3-21-16 HY: P90X-Chest & Back + Ab Ripper X + Splits + TCF.
Today was a National Holiday, Vernal Equinox or, the first day of Spring here in Japan. It was a nice day off with beautiful weather. I spent it trucking my daughter around. It wasn't originally supposed to be that way, but a 30-40 minute ride turned into an almost all day thing. So, when I finally got some time to do something, I had no time and had to get right into my workout. Oh Well!
After finishing Body Beast, I was wondering what program to do next. I was thinking of ChaLEAN Extreme, or one of my non-Beachbody programs for my resistance half. But then I figured that I should go back to the beginning and see how I'm progressing since the last time I went through the routines. So, I'm not going to do the entire 90 Day program of P90X, but I'm going to cycle through all the routines as they fit into my schedule. I have the last set of worksheets and I will compare then and now. I've seen big improvements already from day one. Here goes... Chest & Back is a great routine to begin because it is extremely basic in nature and tests over-all upper body strength while specifying to focus on two areas.
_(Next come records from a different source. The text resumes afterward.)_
Definition leastUsedDegradationUpdatePoolElementNode (n : PoolElementNode) : PoolElementNode :=
  set_Degradation (getSum (pen_Degradation n) (pps_LoadDegradation (pen_PolicySettings n)) 0) n.

Definition randomizedLeastUsedUpdatePoolElementNode (n : PoolElementNode) : PoolElementNode :=
  set_Value (getValueFraction PPV_MAX_LOAD (pps_Load (pen_PolicySettings n)) 0 0) n.

Definition randomizedLeastUsedDegradationUpdatePoolElementNode (n : PoolElementNode) : PoolElementNode :=
  set_Value (getValueFraction PPV_MAX_LOAD (pps_Load (pen_PolicySettings n)) (pen_Degradation n) 0) n.

Definition randomizedPriorityLeastUsedUpdatePoolElementNode (n : PoolElementNode) : PoolElementNode :=
  set_Value (getValueFraction PPV_MAX_LOAD (pps_Load (pen_PolicySettings n))
    (pps_LoadDegradation (pen_PolicySettings n)) 0) n.

Definition randomizedPriorityLeastUsedDegradationUpdatePoolElementNode (n : PoolElementNode) : PoolElementNode :=
  set_Value (getValueFraction PPV_MAX_LOAD (pps_Load (pen_PolicySettings n))
    (pps_LoadDegradation (pen_PolicySettings n)) (pen_Degradation n)) n.

(** ** The policy table *)

(** The functions a policy points to that work on the pool. *)
Inductive PolicySelection := SelectBySortingOrder | SelectByValueTree.
Inductive PolicyInitialize := InitializeNull | weightedRoundRobinInitialize.
Inductive PolicyPrepare := PrepareNull | weightedRoundRobinPrepare.

Record PoolPolicy := MkPoolPolicy {
  pp_Type : Z;
  pp_Name : string;
  pp_DefaultMaxIncrement : Z;
  pp_ComparisonFunction : PoolElementNode → PoolElementNode → Z;
  pp_SelectionFunction : PolicySelection;
  pp_InitializePoolElementNodeFunction : PolicyInitialize;
  pp_UpdatePoolElementNodeFunction : option (PoolElementNode → PoolElementNode);
  pp_PrepareSelectionFunction : PolicyPrepare
}.

Definition PoolPolicyArray : list PoolPolicy := [
  MkPoolPolicy PPT_ROUNDROBIN "RoundRobin" 1 roundRobinComparison
    SelectBySortingOrder InitializeNull None PrepareNull;
  MkPoolPolicy PPT_WEIGHTED_ROUNDROBIN "WeightedRoundRobin" 1 weightedRoundRobinComparison
    SelectBySortingOrder weightedRoundRobinInitialize (Some weightedRoundRobinUpdatePoolElementNode)
    weightedRoundRobinPrepare;
  MkPoolPolicy PPT_RANDOM "Random" 0 randomComparison
    SelectByValueTree InitializeNull (Some randomUpdatePoolElementNode) PrepareNull;
  MkPoolPolicy PPT_WEIGHTED_RANDOM "WeightedRandom" 0 weightedRandomComparison
    SelectByValueTree InitializeNull (Some weightedRandomUpdatePoolElementNode) PrepareNull;
  MkPoolPolicy PPT_WEIGHTED_RANDOM_DPF "WeightedRandomDPF" 0 weightedRandomDPFComparison
    SelectByValueTree InitializeNull (Some weightedRandomDPFUpdatePoolElementNode) PrepareNull;
  MkPoolPolicy PPT_PRIORITY "Priority" 1 priorityComparison
    SelectBySortingOrder InitializeNull None PrepareNull;
  MkPoolPolicy PPT_LEASTUSED "LeastUsed" 1 leastUsedComparison
    SelectBySortingOrder InitializeNull None PrepareNull;
  MkPoolPolicy PPT_LEASTUSED_DPF "LeastUsedDPF" 1 leastUsedDPFComparison
    SelectBySortingOrder InitializeNull None PrepareNull;
  MkPoolPolicy PPT_PRIORITY_LEASTUSED_DPF "PriorityLeastUsedDPF" 1 priorityLeastUsedDPFComparison
    SelectBySortingOrder InitializeNull None PrepareNull;
  MkPoolPolicy PPT_PRIORITY_LEASTUSED_DEGRADATION_DPF "PriorityLeastUsedDegradationDPF" 1
    priorityLeastUsedDegradationDPFComparison
    SelectBySortingOrder InitializeNull (Some leastUsedDegradationUpdatePoolElementNode) PrepareNull;
  MkPoolPolicy PPT_LEASTUSED_DEGRADATION "LeastUsedDegradation" 1 leastUsedDegradationComparison
    SelectBySortingOrder InitializeNull (Some leastUsedDegradationUpdatePoolElementNode) PrepareNull;
  MkPoolPolicy PPT_LEASTUSED_DEGRADATION_DPF "LeastUsedDegradationDPF" 1 leastUsedDegradationDPFComparison
    SelectBySortingOrder InitializeNull (Some leastUsedDegradationUpdatePoolElementNode) PrepareNull;
  MkPoolPolicy PPT_PRIORITY_LEASTUSED "PriorityLeastUsed" 1 priorityLeastUsedComparison
    SelectBySortingOrder InitializeNull None PrepareNull;
  MkPoolPolicy PPT_PRIORITY_LEASTUSED_DEGRADATION "PriorityLeastUsedDegradation" 1
    priorityLeastUsedDegradationComparison
    SelectBySortingOrder InitializeNull (Some leastUsedDegradationUpdatePoolElementNode) PrepareNull;
  MkPoolPolicy PPT_RANDOMIZED_LEASTUSED "RandomizedLeastUsed" 1 randomizedLeastUsedComparison
    SelectByValueTree InitializeNull (Some randomizedLeastUsedUpdatePoolElementNode) PrepareNull;
  MkPoolPolicy PPT_RANDOMIZED_LEASTUSED_DEGRADATION "RandomizedLeastUsedDegradation" 1
    randomizedLeastUsedDegradationComparison
    SelectByValueTree InitializeNull (Some randomizedLeastUsedDegradationUpdatePoolElementNode) PrepareNull;
  MkPoolPolicy PPT_RANDOMIZED_PRIORITY_LEASTUSED "RandomizedPriorityLeastUsed" 1
    randomizedPriorityLeastUsedComparison
    SelectByValueTree InitializeNull (Some randomizedPriorityLeastUsedUpdatePoolElementNode) PrepareNull;
  MkPoolPolicy PPT_RANDOMIZED_PRIORITY_LEASTUSED_DEGRADATION "RandomizedPriorityLeastUsedDegradation" 1
    randomizedPriorityLeastUsedDegradationComparison
    SelectByValueTree InitializeNull (Some randomizedPriorityLeastUsedDegradationUpdatePoolElementNode)
    PrepareNull
].

Definition poolPolicyGetPoolPolicyByName (policyName : string) : option PoolPolicy :=
  head (filter (λ pp, pp_Name pp = policyName) PoolPolicyArray).

Definition poolPolicyGetPoolPolicyByType (policyType : Z) : option PoolPolicy :=
  head (filter (λ pp, pp_Type pp = policyType) PoolPolicyArray).

(** ** What a policy promises *)

(** Widths of the C members. *)
Definition pen_wf (n : PoolElementNode) : Prop :=
  is_u32 (pen_Identifier n) ∧ is_u32 (pen_Checksum n) ∧ is_u32 (pen_HomeRegistrarIdentifier n) ∧
  pps_wf (pen_PolicySettings n) ∧ is_u32 (pen_SeqNumber n) ∧ is_u32 (pen_RoundCounter n) ∧
  is_u32 (pen_VirtualCounter n) ∧ is_u32 (pen_Degradation n) ∧ is_u32 (pen_Value n).

#[global] Instance pen_wf_dec n : Decision (pen_wf n).
Proof. unfold pen_wf. apply _. Defined.

(** An update function writes the policy's counters only. *)
Definition counters_changed (n n' : PoolElementNode) : Prop :=
  ∃ r c d v, n' = set_Value v (set_Degradation d (set_VirtualCounter c (set_RoundCounter r n))).

(** Does the comparison of this policy end with the sequence number? *)
Definition policyBySeq (t : Z) : bool :=
  bool_decide (t ∈ [PPT_ROUNDROBIN; PPT_WEIGHTED_ROUNDROBIN; PPT_PRIORITY; PPT_LEASTUSED; PPT_LEASTUSED_DPF;
    PPT_PRIORITY_LEASTUSED_DPF; PPT_PRIORITY_LEASTUSED_DEGRADATION_DPF; PPT_LEASTUSED_DEGRADATION;
    PPT_LEASTUSED_DEGRADATION_DPF; PPT_PRIORITY_LEASTUSED; PPT_PRIORITY_LEASTUSED_DEGRADATION]).

(** The keys before the sequence number. *)
Definition policyPrefix (t : Z) (n : PoolElementNode) : list Z :=
  let load := pps_Load (pen_PolicySettings n) in
  let ldeg := pps_LoadDegradation (pen_PolicySettings n) in
  if t =? PPT_WEIGHTED_ROUNDROBIN then [pen_RoundCounter n; pen_VirtualCounter n]
  else if t =? PPT_PRIORITY then [- pps_Weight (pen_PolicySettings n)]
  else if t =? PPT_LEASTUSED then [load]
  else if t =? PPT_LEASTUSED_DPF then
    [clampLoad (rint (double_add (double_of_uint load) (loadPenalty n PPV_MAX_LOAD)))]
  else if t =? PPT_PRIORITY_LEASTUSED_DPF then
    [clampLoad (rint (double_add (double_add (double_of_uint load) (double_of_uint ldeg))
       (loadPenalty n PPV_MAX_LOAD)))]
  else if t =? PPT_PRIORITY_LEASTUSED_DEGRADATION_DPF then
    [clampLoad (rint (double_add (double_add (double_add (double_of_uint load) (double_of_uint ldeg))
       (double_of_uint (pen_Degradation n))) (loadPenalty n PPV_MAX_LOAD)))]
  else if t =? PPT_LEASTUSED_DEGRADATION then [getSum load (pen_Degradation n) 0]
  else if t =? PPT_LEASTUSED_DEGRADATION_DPF then
    [clampLoad (rint (double_add (double_add (double_of_uint load) (double_of_uint (pen_Degradation n)))
       (loadPenalty n PPV_MAX_LOAD)))]
  else if t =? PPT_PRIORITY_LEASTUSED then [getSum load ldeg 0]
  else if t =? PPT_PRIORITY_LEASTUSED_DEGRADATION then [getSum load ldeg (pen_Degradation n)]
  else [].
While I am comparing the last time I went through P90X, this first time through this time, I'm not going to change rep counts, so most of the reps are the same as last time. The last time was 8-16-14, yep, almost a year and a half ago.
01. Standard Push Up-30/30. I felt really good on R1, but R2 was a bit of a struggle, but not too bad.
02. Wide Front Pull-Ups- Huge change in that the last time, I was using the Green resistance band for an assist. With that assist, I did 10/10. This time, I didn't use any assist. I still did 10/10, but R1 was full range of motion, and R2 was at about 135 degrees on my elbows, still no assist. I was very happy about that.
03. Military Push-Ups- Same 20/20 for both times, but I think I felt stronger this time around.
04. Reverse Grip Chin-Up- Same story as the previous set of Pull Ups.
05. Wide Fly Push-Ups- This version is probably the easiest for me. I actually upped the rep count accidentally on this one. I went from 25/25 to 30/30. I needed to take a few mid-set breaks in R2.
06. Close Grip Overhand Pull-Ups- At this point in R1, I'm really feeling the pump, and I can't get my arms back on the huggers the pump is so high. R1 was good. R2, I needed to come off the bar after 7 reps, then I finished the last 3 reps after a little swinging of the arms. Still no assist.
07. Decline Push-Ups- I almost didn't use the Push Up stands on this one because the angle on the decline wasn't that big on them. But I ended up using the stands and they were easier than I expected. But again, in R2, I needed a few mid-set breaks to get to 20 reps.
08. Heavy Pants- All 15 reps wit the weights. R1 at 17kgs, but this time I raised my weights a bit for R2 to 19.5kgs. I usually keep the weight the same, so this was a first. Felt Good!
09. Diamond Push-Ups- Last time I did 20/15-5reps. But this time, I did 20/10-10reps. I was getting really bushed by this point in R2. But I was able to muscle through.
10. Lawnmowers- Last time, 17/17 at 15reps each set. But today, I upped the weight to 19.5kgs in the second round. It was tough, but doable.
11. Dive-Bomber Push-Ups- Last time, 10-4/10-5 reps. But this time, I did 15/10-10. This is probably the most DBPU's I've done in one sitting. But in R2, I started to get a cramp in my right front hip flexor. So I needed to stretch it out a bit, hence the break at 10reps.
12. Back Flys- Last time I was at 7.5kgs, but today, I upped to 10 in R1 then 11.25kgs in R2. Got a good burn in the upper back. Tony's instruction on this move is perfect. Demonstrates the correct way to hit the Back. And boy, did I!
This routine was 58 minutes If I was able to keep up with Tony and Team. But I wasn't. For some reason, I was getting really winded. I had to a couple times, extend my recovery times to catch my breath. So, I ended up adding about 20 minutes to this routine. Brutal routine it is.
I was intending to finish off the 0-6 Abs program by doing L14, the final level, but Ab Ripper X came on the screen so seen after the main workout, I just went ahead and did it. This routine really pushed me hard. I don't remember it being this tough. A couple times, I had to pause the DVD to rest my abs. I was focusing on the big question, "Can I get all the way through Mason Twist with no breaks?" The answer is... YES! I totally nailed that final move. Just a big moan and groan after the move ended. Abs felt really tight.
The Splits kept the level up/down. High level, getting low in my splits. But the near cramping during the Dive Bombers didn't help things. I decided to raise my time a bit and do some extra stretch moves to push myself harder. Still working on angles and what not. Great Day! Flow was as usual. Smooth and Clean!
In the end, I torched a solid 1213kcals. Big burn to start off the resistance week. Got to keep up the intensity!